When the campaign tested the impact of the ad, it found that Mr. Beshear gained the most ground not among women, but with traditionally conservative voters, including men without a four-year degree, older voters and those living in more rural areas of the state.

“All these demographic groups that skew against Democrats, that was where folks moved the most,” said Eric Hyers, Mr. Beshear’s campaign manager. “That kind of ad is just going to have more of an impact than a faceless narrator making a standard pro-choice argument to you.”

The Harris campaign wants to take those stories to the front porches of battleground voters.
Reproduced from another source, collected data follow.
Lemma starting_step k rnd tm pre j s s' : starting k rnd tm pre s -> j ∉ pre -> 0 <= j < k ->
  restarted j (rnd j) (fresh_peer k j (tm j)) s s' -> starting k rnd tm (pre ++ [j]) s'.
Proof.
  intros [Hw Hn Hoff Hrows Hends Hsaved Hrafts] Hj Hr [Ho Hw' Hf Hrow Hen (o & Ho1 & Ho2 & Ho3)].
  split; [done | by rewrite (os_n _ _ _ Ho) | | | | |].
  - intros i. destruct (decide (i = j)) as [-> |]; [done |]. by rewrite (os_on _ _ _ Ho).
  - intros i [Hi | ->%list_elem_of_singleton]%elem_of_app; [| by rewrite <- Hn].
    rewrite (os_endnames _ _ _ Ho) by (by intros ->). by apply Hrows.
  - intros e. rewrite Hen, Hends, Hn. setoid_rewrite elem_of_app. setoid_rewrite list_elem_of_singleton. naive_solver.
  - intros i Hi Hik. rewrite (os_saved _ _ _ Ho) by set_solver. apply Hsaved; set_solver.
  - intros i [Hi | ->%list_elem_of_singleton]%elem_of_app; [| by exists o].
    destruct (Hrafts i Hi) as (o' & Hi1 & Hi2). exists o'. rewrite (os_rafts _ _ _ Ho) by (by intros ->).
    split; [done | by apply (os_objs _ _ _ Ho)].
Qed.

Lemma starting_logs k rnd tm pre s l : len l = k -> starting k rnd tm pre s ->
  starting k rnd tm pre (set_cfg (set_logs l (cfg s)) s).
Proof.
  intros Hl [[[] He Hv] Hn ? ? ? ? ?]. split; try done. split; [split; try done; cbn; congruence | |].
  - destruct He. by split.
  - destruct Hv. by split.
Qed.

Lemma starting_given k rnd tm pre s j : starting k rnd tm pre s -> j ∉ pre -> 0 <= j < k ->
  Make (n (cfg s)) j (given s j) (tm j) = Ok (fresh_peer k j (tm j)).
Proof.
  intros Hg Hj Hr. unfold given, last_saved. rewrite (sg_saved _ _ _ _ _ Hg) by done. rewrite (sg_n _ _ _ _ _ Hg).
  apply Make_fresh.
Qed.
In Wisconsin, campaign volunteers learned from the example of Kate Cox, who became a high-profile abortion rights activist after she sued Texas for the right to terminate her nonviable pregnancy. Since then, she has become a prominent surrogate for the Harris effort, campaigning across the country, helping to train other volunteers and even announcing that she was pregnant again during the delegate roll call at the party’s national convention.

Ms. Cox said she had become friends — sharing meals and texting — with some of the other women who have become prominent speakers on the issue, including Amanda Zurawski, who also sued Texas over its abortion laws and told her story from the convention stage, too.

Recounting her diagnosis of a fatal genetic condition and leaving the state for abortion care never gets easier, Ms. Cox said in an interview. But she told the Wisconsin volunteers that she had found a purpose in her pain: electing Ms. Harris.

“I went from feeling alone to feeling part of a movement, a movement across our country that is turning our pain into action and we are being heard,” she said.

After Ms. Cox spoke, Ms. Rasin, the campaign organizer, walked the volunteers through the campaign’s messaging on abortion rights and the contrast with Mr. Trump that they were making on the campaign trail.

Then, it was time for the main work of the training. Participants spent a few minutes writing down their own stories, creating a kind of testimony about their experiences with pregnancy, birth and abortion rights.

After that, speaking in pairs, the women shared stories of missed periods and miscarriages, back-alley abortions and sexual assaults.

Ms. Rasin called the participants back to attention to direct them to download the campaign’s organizing app, where they could find ways to canvass voters.

Sandy Geier, a 61-year-old retired copywriter, described sitting in an exam room more than three decades ago and receiving the news that she had an ectopic pregnancy.

“My right to an abortion was something that I never thought about back then because I wasn’t wishing for an abortion — I was wishing for a child,” she said. “I’m here today because of a right that I took for granted.”

As the volunteers scrolled through the program on their phones, Carly Eaton, a mother of two young daughters, began to cry. She recalled the pain she felt going into the emergency room alone to comply with Covid restrictions when she experienced her own miscarriage in 2020.

Ms. Eaton, 38, planned to spend the remaining few weeks before Election Day campaigning for Ms. Harris, following a version of the script that she learned in the training.

“Having gone through a miscarriage, and understanding how that feels, makes it feel really personal,” said Ms. Eaton, who lives in Waunakee, a suburb of Madison. “This is about me and what I can do and what my daughters can do.”